BACKGROUND: Sugammadex reverses rocuronium by encapsulating it, creating a stable complex that is mainly excreted by the kidneys. Nonetheless, in view of exposure to sugammadex during renal transplantation, current safety data are insufficient. We retrospectively investigated the safety and efficacy of sugammadex in the immediate perioperative period and over long-term follow-up. CASE PRESENTATION: We studied 99 consecutive patients who underwent living renal transplantation. We investigated the efficacy of sugammadex and its perioperative complications in the first 48–72 h in the surgical intensive care unit and in the follow-up for 6 months. Before transplantation, 53 patients required hemodialysis. The median serum creatinine concentration was 5.6 mg/dl, and blood urea nitrogen (BUN) was 30 mg/dl. During surgery, the median rocuronium and sugammadex dose was 160 mg (interquartile range 130–185 mg) and 200 mg (200–200 mg), respectively.
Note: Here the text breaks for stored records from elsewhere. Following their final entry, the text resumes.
(** C6, amended: in the enum variant [startCall] never writes
    [status = connected], and no handler other than the one of
    [call_started] does; that handler writes it.  In the boolean and the
    multi-flag variant, when no call is up (and, in the multi-flag variant,
    the button is enabled and the microphone granted), the registration
    gives a non-empty token and the client's [startCall] resolves,
    [toggleConversation] writes [isCalling = true] itself, right after the
    call on the client; the [call_started] handlers of these two variants
    do not write [isCalling]. *)
Theorem connected_only_by_call_started (env : Env) (v : Session) (ev : Event)
    (b : BooleanVariant.Session) (m : MultiFlagVariant.Session)
    (code : Z) (tok : string) (agent : string) :
  ev <> call_started ->
  tok <> "" ->
  (200 <= code <= 299)%Z ->
  BooleanVariant.isCalling b = false ->
  MultiFlagVariant.isCalling m = false ->
  MultiFlagVariant.main_disabled m = false ->
  let env' := {| AGENT_ID := agent; mic := MicGranted;
                 backend := FetchResponse code (JsonObject (Some tok));
                 sdk_startCall_resolves := true |} in
  ~ In (setStatus Connected) (setters (effects (startCall env)))
  /\ ~ In (setStatus Connected) (setters (effects (handler v ev)))
  /\ setters (effects (handler v call_started))
     = [setStatus Connected; setError None]
  /\ effects (BooleanVariant.toggleConversation env' b)
     = [SetState (BooleanVariant.setError None);
        Ext (PostCreateWebCall agent);
        Ext (ClientStartCall (Some tok) false);
        SetState (BooleanVariant.setIsCalling true)]
  /\ effects (MultiFlagVariant.toggleConversation env' m)
     = [SetState (MultiFlagVariant.setIsCheckingMic true);
        Ext GetUserMedia; Ext StopTracks;
        SetState (MultiFlagVariant.setErrorDetail "");
        SetState (MultiFlagVariant.setIsTransitioning true);
        SetState (MultiFlagVariant.setHasError false);
        Ext (PostCreateWebCall agent);
        Ext (ClientStartCall (Some tok) false);
        SetState (MultiFlagVariant.setIsCalling true);
        SetState (MultiFlagVariant.setIsCheckingMic false)]
  /\ effects (BooleanVariant.handler b BooleanVariant.call_started)
     = [SetState (BooleanVariant.setError None)]
  /\ effects (MultiFlagVariant.handler m MultiFlagVariant.call_started)
     = [SetState (MultiFlagVariant.setHasError false);
        SetState (MultiFlagVariant.setIsTransitioning false);
        SetState (MultiFlagVariant.setIsCheckingMic false)].
Proof.
  intros Hev Htok Hcode Hb Hm Hdis. cbv zeta.
  assert (Hok : JS.response_ok code = true).
  { unfold JS.response_ok. apply andb_true_intro. split; apply Z.leb_le; lia. }
  assert (Htruthy : JS.truthy (Some tok) = true).
  { cbn. destruct (String.eqb_spec tok ""); [contradiction | reflexivity]. }
  split; [apply startCall_never_sets_connected|].
  split; [apply only_call_started_sets_connected; exact Hev|].
  split; [reflexivity|].
  split; [| split; [| split; reflexivity]].
  - unfold BooleanVariant.toggleConversation, BooleanVariant.registerCall,
      Browser.registerCall, Browser.access_token_of.
    rewrite Hb. cbn [backend AGENT_ID].
    rewrite Hok. cbn [negb]. cbn -[JS.truthy]. rewrite Htruthy. reflexivity.
  - unfold MultiFlagVariant.toggleConversation, MultiFlagVariant.registerCall,
      MultiFlagVariant.checkMicrophonePermission,
      Browser.registerCall, Browser.access_token_of.
    unfold MultiFlagVariant.main_disabled in Hdis.
    rewrite Hdis, Hm. cbn [backend AGENT_ID mic].
    rewrite Hok. cbn [negb]. cbn -[JS.truthy]. rewrite Htruthy. reflexivity.
Qed.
After transplantation, the median serum creatinine concentration was 2.4 mg/dl at postoperative day 1, and BUN was 21 mg/dl, respectively. No adverse events were recorded during the observation period. CONCLUSION: We investigated whether 99 consecutive patients undergoing renal transplantation may benefit from the use of sugammadex. There were no adverse events. We concluded that, in our observational period, sugammadex was efficacious and safe in patients who underwent renal transplantation.